The input
════════════════
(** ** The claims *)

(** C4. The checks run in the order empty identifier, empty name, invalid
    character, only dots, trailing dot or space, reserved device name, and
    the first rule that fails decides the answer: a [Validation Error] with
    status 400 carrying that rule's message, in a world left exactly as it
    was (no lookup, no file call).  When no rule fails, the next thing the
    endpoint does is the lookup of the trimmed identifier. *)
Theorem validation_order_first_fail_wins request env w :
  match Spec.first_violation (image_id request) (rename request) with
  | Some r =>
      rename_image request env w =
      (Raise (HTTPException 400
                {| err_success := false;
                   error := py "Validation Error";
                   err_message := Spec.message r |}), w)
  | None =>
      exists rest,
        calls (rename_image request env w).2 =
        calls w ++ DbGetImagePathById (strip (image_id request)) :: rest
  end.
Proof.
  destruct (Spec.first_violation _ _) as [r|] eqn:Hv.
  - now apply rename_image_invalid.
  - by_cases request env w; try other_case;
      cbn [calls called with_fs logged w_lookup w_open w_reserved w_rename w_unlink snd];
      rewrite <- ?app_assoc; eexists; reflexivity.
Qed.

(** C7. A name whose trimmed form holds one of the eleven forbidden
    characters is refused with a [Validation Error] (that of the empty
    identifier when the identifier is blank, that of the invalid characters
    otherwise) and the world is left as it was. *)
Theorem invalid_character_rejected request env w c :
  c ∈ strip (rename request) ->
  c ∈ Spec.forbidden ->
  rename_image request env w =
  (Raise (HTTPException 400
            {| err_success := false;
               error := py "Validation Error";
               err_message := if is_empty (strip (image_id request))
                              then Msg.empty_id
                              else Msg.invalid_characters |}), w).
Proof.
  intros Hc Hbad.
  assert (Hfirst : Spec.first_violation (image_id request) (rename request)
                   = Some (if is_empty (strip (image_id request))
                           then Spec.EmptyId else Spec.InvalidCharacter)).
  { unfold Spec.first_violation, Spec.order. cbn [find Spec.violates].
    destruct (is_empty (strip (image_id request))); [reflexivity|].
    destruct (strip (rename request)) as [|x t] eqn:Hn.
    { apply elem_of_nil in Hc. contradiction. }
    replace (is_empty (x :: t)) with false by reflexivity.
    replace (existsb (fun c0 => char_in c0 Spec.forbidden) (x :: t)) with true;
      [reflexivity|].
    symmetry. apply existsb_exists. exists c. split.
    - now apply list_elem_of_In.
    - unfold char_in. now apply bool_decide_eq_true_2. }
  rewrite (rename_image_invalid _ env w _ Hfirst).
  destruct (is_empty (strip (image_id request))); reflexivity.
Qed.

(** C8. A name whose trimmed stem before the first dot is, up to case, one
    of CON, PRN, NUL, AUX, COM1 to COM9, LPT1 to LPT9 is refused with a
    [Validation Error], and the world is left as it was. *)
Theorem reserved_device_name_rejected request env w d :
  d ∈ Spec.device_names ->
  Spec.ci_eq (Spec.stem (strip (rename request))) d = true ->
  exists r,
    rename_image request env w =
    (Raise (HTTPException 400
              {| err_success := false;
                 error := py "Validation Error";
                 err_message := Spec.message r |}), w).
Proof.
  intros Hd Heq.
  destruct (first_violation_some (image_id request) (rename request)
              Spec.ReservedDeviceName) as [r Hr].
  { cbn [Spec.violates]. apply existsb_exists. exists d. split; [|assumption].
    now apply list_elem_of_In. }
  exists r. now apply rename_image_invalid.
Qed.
════════════════
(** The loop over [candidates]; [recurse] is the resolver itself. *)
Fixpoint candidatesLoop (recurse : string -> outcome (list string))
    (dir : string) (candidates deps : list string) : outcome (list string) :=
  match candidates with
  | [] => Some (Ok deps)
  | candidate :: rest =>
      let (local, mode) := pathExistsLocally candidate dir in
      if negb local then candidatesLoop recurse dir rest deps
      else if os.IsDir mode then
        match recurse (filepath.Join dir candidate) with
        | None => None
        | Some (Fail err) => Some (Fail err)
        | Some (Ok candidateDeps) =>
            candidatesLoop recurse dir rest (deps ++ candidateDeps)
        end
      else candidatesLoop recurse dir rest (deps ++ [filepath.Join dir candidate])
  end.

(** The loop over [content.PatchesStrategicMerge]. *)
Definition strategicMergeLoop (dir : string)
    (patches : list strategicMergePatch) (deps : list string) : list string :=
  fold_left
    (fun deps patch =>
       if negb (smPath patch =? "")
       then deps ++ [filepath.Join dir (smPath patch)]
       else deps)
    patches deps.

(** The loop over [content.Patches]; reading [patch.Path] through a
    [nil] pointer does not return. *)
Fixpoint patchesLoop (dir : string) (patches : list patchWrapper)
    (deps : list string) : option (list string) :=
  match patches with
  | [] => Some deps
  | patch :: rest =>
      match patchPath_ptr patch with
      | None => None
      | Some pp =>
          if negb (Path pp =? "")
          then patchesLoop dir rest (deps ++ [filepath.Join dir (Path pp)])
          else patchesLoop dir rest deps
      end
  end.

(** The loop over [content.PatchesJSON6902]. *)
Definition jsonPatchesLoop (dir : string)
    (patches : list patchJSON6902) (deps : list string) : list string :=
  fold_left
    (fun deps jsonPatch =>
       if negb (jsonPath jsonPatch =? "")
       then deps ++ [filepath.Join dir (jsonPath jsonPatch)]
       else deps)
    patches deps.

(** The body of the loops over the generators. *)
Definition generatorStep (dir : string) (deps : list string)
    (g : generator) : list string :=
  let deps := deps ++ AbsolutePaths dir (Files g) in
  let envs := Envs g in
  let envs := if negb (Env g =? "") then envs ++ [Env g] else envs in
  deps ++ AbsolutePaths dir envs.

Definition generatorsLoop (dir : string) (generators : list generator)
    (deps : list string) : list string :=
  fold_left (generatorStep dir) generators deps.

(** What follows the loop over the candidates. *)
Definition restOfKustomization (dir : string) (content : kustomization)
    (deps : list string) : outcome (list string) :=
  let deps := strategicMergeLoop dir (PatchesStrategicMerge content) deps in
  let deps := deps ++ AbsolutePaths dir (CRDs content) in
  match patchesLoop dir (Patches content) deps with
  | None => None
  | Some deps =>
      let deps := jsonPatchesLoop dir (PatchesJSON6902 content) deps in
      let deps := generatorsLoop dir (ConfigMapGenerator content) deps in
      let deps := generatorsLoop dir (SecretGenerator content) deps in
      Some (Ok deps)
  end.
════════════════
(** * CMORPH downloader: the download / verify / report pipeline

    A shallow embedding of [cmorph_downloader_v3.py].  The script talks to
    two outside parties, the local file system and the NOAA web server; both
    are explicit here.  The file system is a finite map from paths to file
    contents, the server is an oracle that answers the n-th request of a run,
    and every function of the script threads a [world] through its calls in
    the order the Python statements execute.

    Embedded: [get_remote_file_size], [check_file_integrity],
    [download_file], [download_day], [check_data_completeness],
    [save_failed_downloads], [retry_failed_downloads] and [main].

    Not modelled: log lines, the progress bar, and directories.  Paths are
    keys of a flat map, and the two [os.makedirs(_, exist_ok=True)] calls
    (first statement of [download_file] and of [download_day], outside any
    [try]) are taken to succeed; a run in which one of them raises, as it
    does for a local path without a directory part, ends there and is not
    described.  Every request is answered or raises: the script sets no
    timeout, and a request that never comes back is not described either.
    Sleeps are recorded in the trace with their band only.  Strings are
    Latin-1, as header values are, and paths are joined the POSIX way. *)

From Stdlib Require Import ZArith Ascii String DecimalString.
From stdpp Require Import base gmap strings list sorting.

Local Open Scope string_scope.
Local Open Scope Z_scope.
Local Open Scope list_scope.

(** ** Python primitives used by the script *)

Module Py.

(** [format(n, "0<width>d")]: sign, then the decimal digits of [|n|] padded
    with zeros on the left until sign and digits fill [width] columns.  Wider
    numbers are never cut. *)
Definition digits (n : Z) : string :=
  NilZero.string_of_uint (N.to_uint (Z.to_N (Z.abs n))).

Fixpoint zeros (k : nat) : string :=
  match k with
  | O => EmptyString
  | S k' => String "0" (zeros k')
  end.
════════════════
Task prompt
In the records above, find the line with "(** ** The claims *)"; write out exactly that line and each one after it, stopping after the line with "was (no lookup, no".

Expected output
(** ** The claims *)

(** C4. The checks run in the order empty identifier, empty name, invalid
    character, only dots, trailing dot or space, reserved device name, and
    the first rule that fails decides the answer: a [Validation Error] with
    status 400 carrying that rule's message, in a world left exactly as it
    was (no lookup, no file call).  When no rule fails, the next thing the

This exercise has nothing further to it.